Fugitive Days
- Author: Bill Ayers
- Language: English
- Genre: Memoir
- Publisher: Beacon Press (2001); Penguin Group (2003);
- Publication date: 2001
- Publication place: United States
- ISBN: 0-8070-7124-2

= Fugitive Days =

2001 book by Bill Ayers

Fugitive Days is a memoir by Bill Ayers. Ayers chronicles his childhood, his radicalization, his days as a leader of the Weather Underground, and his days on the run from the US government. The book was originally published by Beacon Press in 2001 and was republished by Penguin Group in 2003, featuring a new afterword by the author.

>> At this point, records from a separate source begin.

(* ===== verification/Retry.v ===== *)
(** * The retry protocol (internal/retry: retry.go, classifier.go, loop.go)

    Error chains are trees of wrapped errors, searched depth first as
    [errors.Is] and [errors.As] do.  [Execute] is a function of the loop's
    environment - what each attempt returns, whether the overall context
    has ended, the random draws, what other requests do to the shared
    budget - and yields the final error together with the trace of what the
    loop did.  Its fuel is the attempt cap, which [execute_contract] shows
    is always enough. *)
From Stdlib Require Import QArith.
From stdpp Require Import base strings list numbers.
From S2P Require Import Prelude Float64.
Import GoInt GoTime.
Local Open Scope Z_scope.

Module Errors.
(** The error values the loop tells apart; [Sentinel] is an error variable
    of another package, [Transport] any other error, [Wrap e1 e2] is
    [fmt.Errorf("%w: %w", e1, e2)], and a [StatusError] carries the identity
    of the object beside its fields. *)
Inductive goerr :=
  | Canceled | DeadlineExceeded | ErrCommitted | ErrBudgetExhausted
  | StatusError (obj : nat) (StatusCode RetryAfter : Z)
  | Transport (what : string)
  | Sentinel (name : string)
  | Wrap (e1 e2 : goerr).

#[export] Instance goerr_eq_dec : EqDecision goerr.
Proof. solve_decision. Defined.

(** [errors.Is(err, target)] for the sentinel targets. *)
Fixpoint Is (err target : goerr) : bool :=
  bool_decide (err = target) ||
  match err with Wrap e1 e2 => Is e1 target || Is e2 target | _ => false end.

(** [errors.As(err, &status)]: the first status error of the tree. *)
Fixpoint As_status (err : goerr) : option (nat * Z * Z) :=
  match err with
  | StatusError obj code after => Some (obj, code, after)
  | Wrap e1 e2 => match As_status e1 with Some s => Some s | None => As_status e2 end
  | _ => None
  end.
End Errors.

Module Budget.
(** [percent] 0 selects the static cap; [inflightTotal] is read at every
    admission and is an argument of [cap]. *)
Record Budget := mkBudget { inFlight : Z; max_ : Z; percent : Z; minInFlight : Z }.

Definition NewBudget (maxInFlight : Z) : Budget :=
  mkBudget 0 (if maxInFlight <? 0 then 0 else maxInFlight) 0 0.

Definition NewShareBudget (percent minInFlight : Z) (has_source : bool) : option Budget :=
  if negb has_source then None
  else if (percent <=? 0) || (100 <? percent) then None
  else if minInFlight <? 1 then None
  else Some (mkBudget 0 0 percent minInFlight).

Definition cap (inflightTotal : Z) (b : Budget) : Z :=
  if percent b =? 0 then max_ b
  else Z.max (minInFlight b) (wrap64 (Z.quot (wrap64 (percent b * inflightTotal)) 100)).

Definition set_in_flight (n : Z) (b : Budget) : Budget :=
  mkBudget n (max_ b) (percent b) (minInFlight b).

Definition Acquire (inflightTotal : Z) (b : Budget) : bool * Budget :=
  if cap inflightTotal b <=? inFlight b then (false, b)
  else (true, set_in_flight (inFlight b + 1) b).

Definition Release (b : Budget) : Budget :=
  if 0 <? inFlight b then set_in_flight (inFlight b - 1) b else b.
End Budget.

Module Classifier.
Import Errors.

(** [StripRetryAfter] mutates the status error it finds; the result is the
    tree with that object's hint cleared. *)
Fixpoint clear_hint (obj : nat) (err : goerr) : goerr :=
  match err with
  | StatusError o code after => if bool_decide (o = obj) then StatusError o code 0 else err
  | Wrap e1 e2 => Wrap (clear_hint obj e1) (clear_hint obj e2)
  | _ => err
  end.

Definition StripRetryAfter (err : goerr) : goerr :=
  match As_status err with
  | Some (obj, _, after) => if 0 <? after then clear_hint obj err else err
  | None => err
  end.

Definition retryAfterCap : Z := 60 * second.

Definition cappedRetryAfter (d : Z) : Z := if d <=? 0 then 0 else Z.min d retryAfterCap.

(** A parsed float64. *)
Inductive float := NaN | PInf | NInf | Finite (q : Q).

(** [parse_int], [parse_float] and [parse_time] are the standard parsers of
    the trimmed header value; converting a float outside the [int64] range
    is left to the machine ([convert]). *)
Section parse.
Variable parse_int : string -> option Z.
Variable parse_float : string -> option float.
Variable parse_time : string -> option Z.
Variable convert : float -> Z.

Definition above_cap (f : float) : bool :=
  match f with
  | PInf => true | NaN | NInf => false
  | Finite q => negb (Qle_bool q 60)
  end.

(** [raw] is the trimmed value. *)
Definition ParseRetryAfter (raw : string) (now : Z) : Z :=
  if String.eqb raw "" then 0
  else match parse_int raw with
  | Some secs =>
      if Z.quot retryAfterCap second <? secs then retryAfterCap
      else cappedRetryAfter (wrap64 (secs * second))
  | None =>
      match parse_float raw with
      | Some frac =>
          match frac with
          | NaN => 0
          | _ =>
              if above_cap frac then retryAfterCap
              else cappedRetryAfter
                (match frac with
                 | Finite q => convert (Finite (fmul q (fof_int second)))
                 | f => convert f
                 end)
          end
      | None =>
          match parse_time raw with
          | Some t => cappedRetryAfter (sub t now)
          | None => 0
          end
      end
  end.
End parse.

Definition DelayHint (err : goerr) : Z :=
  match As_status err with Some (_, _, after) => after | None => 0 end.

Definition Retryable (err : option goerr) : bool :=
  match err with
  | None => false
  | Some err =>
      if Is err Canceled then false
      else if Is err DeadlineExceeded then true
      else match As_status err with
      | Some (_, code, _) => (code =? 429) || (500 <=? code)
      | None => true
      end
  end.
End Classifier.

Module Loop.
Import Errors Budget Classifier.

Record Policy := mkPolicy {
  MaxAttempts : Z; AttemptTimeout : Z; OverallDeadline : Z;
  BackoffInitial : Z; BackoffMax : Z
}.

Definition maxAttempts (policy : Policy) : Z :=
  if MaxAttempts policy <? 1 then 1 else MaxAttempts policy.

Definition backoffCeiling (policy : Policy) (attempt : Z) : Z :=
  let shift := attempt - 1 in
  let shift := if shift <? 0 then 0 else shift in
  let shift := if 16 <? shift then 16 else shift in
  let ceiling := BackoffMax policy in
  let exp := BackoffInitial policy in
  let exp :=
    if 0 <? exp then
      if Z.shiftr max_int64 shift <? exp then max_int64 else wrap64 (Z.shiftl exp shift)
    else exp in
  if (0 <? exp) && ((ceiling =? 0) || (exp <? ceiling)) then exp else ceiling.

(** [rand.Int64N(n)] is [draw mod n] for an arbitrary draw. *)
Definition int64n (draw n : Z) : Z := draw mod n.

Definition backoffDelay (draw : Z) (policy : Policy) (attempt : Z) : Z :=
  let ceiling := backoffCeiling policy attempt in
  if ceiling <=? 0 then 0 else int64n draw ceiling.

Definition jitteredHint (draw hint : Z) : Z :=
  let spread := Z.quot hint 2 in
  if spread <=? 0 then hint else wrap64 (hint + int64n draw spread).

(** How an attempt ends: it returns, or it panics through the loop. *)
Inductive attempt_end := Ended (err : option goerr) | AttemptPanicked.

(** What surrounds the loop.  [run n] is what attempt [n] does, [overall n]
    is [overall.Err()] after it, [slept n d] what the backoff sleep of [d]
    returns, [draw n] the random draw, [traffic n] the in-flight total read
    by the [n]-th admission, and [others n] and [during n] what other
    requests do to the shared budget before that admission and while the
    attempt runs. *)
Record environment := mkEnv {
  run : Z -> attempt_end; overall : Z -> option goerr;
  slept : Z -> Z -> option goerr; draw : Z -> Z; traffic : Z -> Z;
  others : Z -> Budget -> Budget; during : Z -> Budget -> Budget
}.

Inductive action :=
  | Acquired (ok : bool) | Ran (attempt : Z) | Released
  | OnRetry (attempt : Z) (err : goerr) (delay : Z) | Slept (delay : Z).

Inductive verdict := Returned (err : option goerr) | Panicked.

Section loop.
Variable policy : Policy.
(** The classifier: [DefaultClassifier] unless the caller brings one, whose
    answer may depend on what the attempts so far did ([retryable n] is its
    answer after attempt [n]); [delayHint] is absent for a classifier without that method. *)
Variable retryable : Z -> option goerr -> bool.
Variable delayHint : option (goerr -> Z).
Variable env : environment.

Definition retry_delay (attempt : Z) (err : goerr) : Z :=
  let delay := backoffDelay (draw env attempt) policy attempt in
  match delayHint with
  | Some dh => if 0 <? dh err then jitteredHint (draw env attempt) (dh err) else delay
  | None => delay
  end.

(** The error of a context that ended, with the attempt's error kept. *)
Definition with_last (ctxErr : goerr) (lastErr : option goerr) : goerr :=
  match lastErr with Some e => Wrap ctxErr e | None => ctxErr end.

(** One turn of the loop past the attempt: stop with a verdict, or the
    actions before the next attempt. *)
Definition after_attempt (attempt : Z) (ended : attempt_end) : (verdict * list action) + list action :=
  match ended with
  | AttemptPanicked => inl (Panicked, [])
  | Ended None => inl (Returned None, [])
  | Ended (Some err) =>
      if Is err ErrCommitted then inl (Returned (Some err), [])
      else match overall env attempt with
      | Some overallErr => inl (Returned (Some (with_last overallErr (Some err))), [])
      | None =>
          if (maxAttempts policy <=? attempt) || negb (retryable attempt (Some err))
          then inl (Returned (Some err), [])
          else
            let delay := retry_delay attempt err in
            let acts := [OnRetry attempt err delay; Slept delay] in
            match slept env attempt delay with
            | Some ctxErr => inl (Returned (Some (with_last ctxErr (Some err))), acts)
            | None => inr acts
            end
      end
  end.

Definition last_error (ended : attempt_end) : option goerr :=
  match ended with Ended e => e | AttemptPanicked => None end.

(** The loop from [attempt] on; the budget is absent when nil. *)
Fixpoint attempts (fuel : nat) (attempt : Z) (lastErr : option goerr) (b : option Budget)
  : option (verdict * option Budget * list action) :=
  match fuel with
  | O => None
  | S fuel =>
      let gate :=
        match b with
        | Some b =>
            if 1 <? attempt then
              let (ok, b') := Acquire (traffic env attempt) (others env attempt b) in
              (ok, Some b', [Acquired ok])
            else (true, Some b, [])
        | None => (true, None, [])
        end in
      let '(ok, b1, acts1) := gate in
      if negb ok
      then Some (Returned (Some (with_last ErrBudgetExhausted lastErr)), b1, acts1)
      else
        let ended := run env attempt in
        let held := match b1 with Some _ => 1 <? attempt | None => false end in
        let b2 := option_map (during env attempt) b1 in
        let b3 := if held then option_map Release b2 else b2 in
        let acts2 := acts1 ++ Ran attempt :: (if held then [Released] else []) in
        match after_attempt attempt ended with
        | inl (v, acts3) => Some (v, b3, acts2 ++ acts3)
        | inr acts3 =>
            match attempts fuel (attempt + 1) (last_error ended) b3 with
            | Some (v, b4, acts4) => Some (v, b4, acts2 ++ acts3 ++ acts4)
            | None => None
            end
        end
  end.

Definition Execute (b : option Budget) : option (verdict * option Budget * list action) :=
  attempts (Z.to_nat (maxAttempts policy)) 1 None b.
End loop.
End Loop.

Module LoopSpec.
Import Errors Budget Classifier Loop.

(** The attempts of a trace, in order. *)
Definition runs (tr : list action) : list Z :=
  omap (fun a => match a with Ran n => Some n | _ => None end) tr.
(* ===== verification/Router.v ===== *)
(** * Candidate selection (internal/router: priority.go, control.go, tracker.go)

    [Switch] is the operator's traffic control, [Tracker] the latency
    scores, [Priority] the candidate list over them and over any breaker of
    the port of CircuitPort.v.  An upstream instance is a type [U] with an
    identifier; a Go map used as a set is a [gset]. *)
From Stdlib Require Import QArith.
From stdpp Require Import base numbers gmap strings sorting list.
From S2P Require Import Prelude Float64 Circuit CircuitPort.
Import GoTime ListFacts.
Local Open Scope Z_scope.

(** ** Runtime traffic switches (control.go) *)
Module Switch.
Record autoDisable := mkAutoDisable { reason : string; since : Z }.

(** The maps to [true] are sets; [enables] are the calls of the
    [onUpstreamEnable] callback, newest last. *)
Record Switch := mkSwitch {
  disabledModels : gset string; disabledUpstreams : gset string;
  autoDisabled : gmap string autoDisable;
  knownModels : gset string; knownUpstreams : gset string;
  wildcardModels : bool; enables : list string
}.

Inductive switch_error := ErrUnknownModel (model : string) | ErrUnknownUpstream (id : string).

Definition NewSwitch (models upstreams : list string) (wildcard : bool) : Switch :=
  mkSwitch ∅ ∅ ∅ (list_to_set models) (list_to_set upstreams) wildcard [].

Definition SetModel (model : string) (enabled : bool) (s : Switch) : option switch_error * Switch :=
  if bool_decide (model ∉ knownModels s) && negb (wildcardModels s)
  then (Some (ErrUnknownModel model), s)
  else
    (None, mkSwitch
      (if enabled then disabledModels s ∖ {[model]} else {[model]} ∪ disabledModels s)
      (disabledUpstreams s) (autoDisabled s) (knownModels s) (knownUpstreams s)
      (wildcardModels s) (enables s)).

Timothy Noah of Slate described Ayers's tales of bombings and other illegal activities as "self-indulgent and morally clueless ... Ayers periodically expresses mild regret for his crimes, in tones reminiscent of a middle-aged insurance executive who wishes he hadn't gotten drunk quite so often at his college fraternity". Former Weather member Cathy Wilkerson called it "inaccurate" and "a cynical, superficial romp ... making these struggles seem like a glorious carnival". Jesse Lemisch's New Politics review describes it as "a dubious account, full of anachronisms, inaccuracies, unacknowledged borrowings from unnamed sources ... It's also faux literary and soft core ... littered with boasts of Ayers's sexual achievements, utterly untouched by feminism."

In contrast, Studs Terkel called the book "a deeply moving elegy to all those young dreamers who tried to live decently in an indecent world".

In October 2008 it was reported that John D. Hancock was attempting to make a movie based on the book.